[Records excerpted from a collection]
(* ===== verification/RegistrationHost.v ===== *)
(** * The registration calls

    Models crates/xlfn/src/registration/host.rs: how arguments are encoded for
    [xlfRegister] and its relatives, how results are decoded, and which
    outcomes count as applied, rejected or indeterminate. *)

From S2P Require Import Prelude SealableCounter Names Errors Utf16 Dates HostCalls Preflight.
Import Str Modes Errors Utf16 F64 HostCalls HostSession Preflight.

Local Open Scope Z_scope.

Module RegistrationHost.

Definition XL_GET_NAME : Z := 0x4009.
Definition XL_EVENT_REGISTER : Z := 0x4011.
Definition XLF_SET_NAME : Z := 88.
Definition XLF_REGISTER : Z := 149.
Definition XLF_UNREGISTER : Z := 201.
Definition XLF_EVALUATE : Z := 257.

(** [==] on finite numbers. *)
Definition f64_eq (a b : f64) : bool :=
  match a, b with
  | Finite m e, Finite n k =>
      Z.shiftl m (e - Z.min e k) =? Z.shiftl n (k - Z.min e k)
  | Infinite s, Infinite t => eqb s t
  | _, _ => false
  end.

Definition is_zero (x : f64) : bool := match x with Finite m _ => m =? 0 | _ => false end.

Definition valid_registration_id (id : f64) : bool := is_finite id && negb (is_zero id).

Record RegistrationId : Type := Registration { id : f64; registered_name : str }.

(** A [&'static str] inside an error is its UTF-8 bytes. *)
Definition utf8 (s : str) : string :=
  String.string_of_list_ascii ((fun b => Ascii.ascii_of_nat (Z.to_nat b)) <$> bytes s).

Inductive RegistrationMutation (T : Type) : Type :=
| Applied (value : T) (cleanup : XllResult unit)
| Rejected (error : XllError)
| Indeterminate (status : ExcelCallbackStatus) (error : XllError).
Arguments Applied {T} _ _.
Arguments Rejected {T} _.
Arguments Indeterminate {T} _ _.

(** ** Temporary strings: the counted storage an operand points to. *)
Definition TemporaryString : Type := list Z.

Definition temporary_new (text : str) : outcome (XllResult TemporaryString) :=
  encode_counted text "registration" EXCEL_STRING_LIMIT.

Definition from_units (units : list Z) : XllResult TemporaryString :=
  if EXCEL_STRING_LIMIT <? Z.of_nat (length units)
  then Err (input "registration" (TooLarge EXCEL_STRING_LIMIT (Z.of_nat (length units))))
  else Ok (wrap 16 (Z.of_nat (length units)) :: units).

Definition pointer (s : TemporaryString) : XLOPER12 :=
  mk_oper 0 (OString match s with [] => NullPtr | n :: units => Ptr true n units end).

(** Temporaries are created in order; the first failure is the result. *)
Fixpoint temporaries (l : list (outcome (XllResult TemporaryString)))
  : outcome (XllResult (list XLOPER12)) :=
  match l with
  | [] => Done (Ok [])
  | t :: l =>
      let* t := t in
      match t with
      | Err e => Done (Err e)
      | Ok s =>
          let* rest := temporaries l in
          Done match rest with Ok ps => Ok (pointer s :: ps) | Err e => Err e end
      end
  end.

(** ** Decoding *)
Definition unexpected_result (f : ExcelApiFunction) : XllError := ExcelApi f UnexpectedResult.

Definition decode_registration_id (name : str) (result : XLOPER12) : XllResult RegistrationId :=
  and_then (value_type result) (fun t =>
    if negb (bool_decide (t = TNumber)) then Err (unexpected_result FRegister)
    else
      and_then (and_then (borrow result) (fun v => f64_from_excel v "registration")) (fun x =>
        if negb (valid_registration_id x) then Err (unexpected_result FRegister)
        else Ok (Registration x name))).

(** The union projection [raw.value.error] of an error operand. *)
Definition error_code (result : XLOPER12) : Z := match value result with OError c => c | _ => 0 end.

Definition decode_registration_id_result (name : str) (result : XLOPER12)
  : XllResult (option RegistrationId) :=
  and_then (value_type result) (fun t =>
    match t with
    | TError =>
        if error_code result =? XLERR_NAME then Ok None else Err (unexpected_result Evaluate)
    | TNumber =>
        and_then (and_then (borrow result) (fun v => f64_from_excel v "registration recovery"))
          (fun x =>
             if negb (valid_registration_id x) then Err (unexpected_result Evaluate)
             else Ok (Some (Registration x name)))
    | _ => Err (unexpected_result Evaluate)
    end).

Definition decode_is_registered (result : XLOPER12) : XllResult bool :=
  and_then (value_type result) (fun t =>
    Ok match t with
       | TError => negb (error_code result =? XLERR_NAME)
       | TNumber =>
           match and_then (borrow result) (fun v => f64_from_excel v "is_registered_name") with
           | Ok x => valid_registration_id x
           | Err _ => false
           end
       | _ => false
       end).

Definition read_excel_bool (function : ExcelApiFunction) (result : XLOPER12) : XllResult bool :=
  and_then (value_type result) (fun t =>
    if negb (bool_decide (t = TBoolean)) then Err (unexpected_result function)
    else Ok match value result with OBoolean b => negb (b =? 0) | _ => false end).

Definition read_applied_bool (function : ExcelApiFunction) (result : XLOPER12) : XllResult unit :=
  and_then (read_excel_bool function result) (fun b =>
    if b : bool then Ok tt else Err (unexpected_result function)).

Definition decode_event_registration_id (result : XLOPER12) : XllResult Z :=
  and_then (value_type result) (fun t =>
    if negb (bool_decide (t = TInteger)) then Err (unexpected_result EventRegister)
    else
      let v := match value result with OInteger i => i | _ => 0 end in
      if v =? 0 then Err (ExcelApi EventRegister (InvalidRegistrationId v)) else Ok v).

Definition decode_module_name (result : XLOPER12) : XllResult (list Z) :=
  and_then (borrow result) (fun v => utf16 v "module").

(** ** Mutations

    [RegistrationOperation]: the callback, its diagnostic identity, and
    whether an undecodable success leaves the mutation in doubt. *)
Record operation (T : Type) : Type := Operation {
  FUNCTION_ID : Z;
  FUNCTION : ExcelApiFunction;
  decode_failure_indeterminate : bool;
  decode : XLOPER12 -> XllResult T;
}.
Arguments Operation {T} _ _ _ _.
Arguments FUNCTION_ID {T} _.
Arguments FUNCTION {T} _.
Arguments decode_failure_indeterminate {T} _.
Arguments decode {T} _ _.

Definition Register (name : str) : operation RegistrationId :=
  Operation XLF_REGISTER FRegister true (decode_registration_id name).
Definition RegisterEvent : operation Z :=
  Operation XL_EVENT_REGISTER EventRegister true decode_event_registration_id.
Definition UnregisterOp : operation unit :=
  Operation XLF_UNREGISTER Unregister false (read_applied_bool Unregister).
Definition DeleteName : operation unit :=
  Operation XLF_SET_NAME SetName false (read_applied_bool SetName).

Definition mutation_from_invocation {T} (o : operation T) (i : HostInvocation T)
  : RegistrationMutation T :=
  match i with
  | ISuppressed status => Rejected (ExcelApi (FUNCTION o) (Errors.Suppressed status))
  | IFailed status cleanup =>
      let error := err_or cleanup (ExcelApi (FUNCTION o) (Status status)) in
      if is_terminal status then Indeterminate status error else Rejected error
  | IDecoded (Ok v) cleanup => Applied v cleanup
  | IDecoded (Err error) cleanup =>
      if decode_failure_indeterminate o then Indeterminate Success (err_or cleanup error)
      else Rejected error
  end.

Definition macro_type (v : FunctionVisibility) : f64 :=
  match v with Public => of_int 1 | Hidden => of_int 0 end.

Section Host.
Context {E : Type} {X : Excel E}.

Definition invoke_operation {T} (o : operation T) (arguments : list XLOPER12)
  : M E (RegistrationMutation T) :=
  let! i := invoke_protocol (FUNCTION_ID o) arguments (decode o) in
  ret (mutation_from_invocation o i).

(** The arguments are prepared first; a failure there is a rejection. *)
Definition with_arguments {T} (arguments : outcome (XllResult (list XLOPER12)))
    (k : list XLOPER12 -> M E (RegistrationMutation T)) : M E (RegistrationMutation T) :=
  let! r := lift arguments in
  match r with Err error => ret (Rejected error) | Ok l => k l end.

Definition module_name : M E (XllResult (list Z)) :=
  invoke XL_GET_NAME GetName [] decode_module_name.

(** The operands of [xlfRegister]. *)
Definition register_arguments (module_units : list Z) (d : PreparedRegistration)
  : outcome (XllResult (list XLOPER12)) :=
  let* head := temporaries
    [Done (from_units module_units); temporary_new (export_name_text d); temporary_new (type_text d);
     temporary_new (excel_name_text d); temporary_new (argument_names d)] in
  match head with
  | Err e => Done (Err e)
  | Ok head =>
      let* tail := temporaries
        ([temporary_new (category_text d); temporary_new []; temporary_new (help_topic_text d);
          temporary_new (description_text d)] ++ (temporary_new <$> argument_help d)) in
      Done match tail with
           | Err e => Err e
           | Ok tail => Ok (head ++ [number (macro_type (p_visibility d))] ++ tail)
           end
  end.

Definition register (module_units : list Z) (d : PreparedRegistration)
  : M E (RegistrationMutation RegistrationId) :=
  with_arguments (register_arguments module_units d) (invoke_operation (Register (p_excel_name d))).

Definition register_event (procedure : str) (event : Z) : M E (RegistrationMutation Z) :=
  with_arguments (temporaries [temporary_new procedure]) (fun l =>
    invoke_operation RegisterEvent (l ++ [integer event])).

Definition with_name {T} (name : str) (k : list XLOPER12 -> M E (XllResult T)) : M E (XllResult T) :=
  let! r := lift (temporaries [temporary_new name]) in
  match r with Err error => ret (Err error) | Ok l => k l end.

Definition registration_id (name : str) : M E (XllResult (option RegistrationId)) :=
  with_name name (fun l => invoke XLF_EVALUATE Evaluate l (decode_registration_id_result name)).

Definition is_registered_name (name : str) : M E (XllResult bool) :=
  with_name name (fun l => invoke XLF_EVALUATE Evaluate l decode_is_registered).

Definition unregister_registration (r : RegistrationId) : M E (RegistrationMutation unit) :=
  invoke_operation UnregisterOp [number (id r)].

Definition delete_name (name : str) : M E (RegistrationMutation unit) :=
  with_arguments (temporaries [temporary_new name]) (invoke_operation DeleteName).

Definition delete_name_if_binding_matches (name : str) (expected : list f64)
  : M E (RegistrationMutation unit) :=
  let! r := registration_id name in
  match r with
  | Ok None => ret (Applied tt (Ok tt))
  | Ok (Some current) =>
      if existsb (fun x => f64_eq x (id current)) expected then delete_name name
      else ret (Rejected (MetadataDebtBindingChanged (utf8 name)))
  | Err error => ret (Rejected error)
  end.

End Host.
End RegistrationHost.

### WORK INSTRUCTIONS
Taking the entries above, write out exactly each line from the one holding "Definition error_code (result" to the one holding "if negb (bool_decide (t = TBoolean))", both included, and stop there.

### EXPECTED ANSWER
Definition error_code (result : XLOPER12) : Z := match value result with OError c => c | _ => 0 end.

Definition decode_registration_id_result (name : str) (result : XLOPER12)
  : XllResult (option RegistrationId) :=
  and_then (value_type result) (fun t =>
    match t with
    | TError =>
        if error_code result =? XLERR_NAME then Ok None else Err (unexpected_result Evaluate)
    | TNumber =>
        and_then (and_then (borrow result) (fun v => f64_from_excel v "registration recovery"))
          (fun x =>
             if negb (valid_registration_id x) then Err (unexpected_result Evaluate)
             else Ok (Some (Registration x name)))
    | _ => Err (unexpected_result Evaluate)
    end).

Definition decode_is_registered (result : XLOPER12) : XllResult bool :=
  and_then (value_type result) (fun t =>
    Ok match t with
       | TError => negb (error_code result =? XLERR_NAME)
       | TNumber =>
           match and_then (borrow result) (fun v => f64_from_excel v "is_registered_name") with
           | Ok x => valid_registration_id x
           | Err _ => false
           end
       | _ => false
       end).

Definition read_excel_bool (function : ExcelApiFunction) (result : XLOPER12) : XllResult bool :=
  and_then (value_type result) (fun t =>
    if negb (bool_decide (t = TBoolean)) then Err (unexpected_result function)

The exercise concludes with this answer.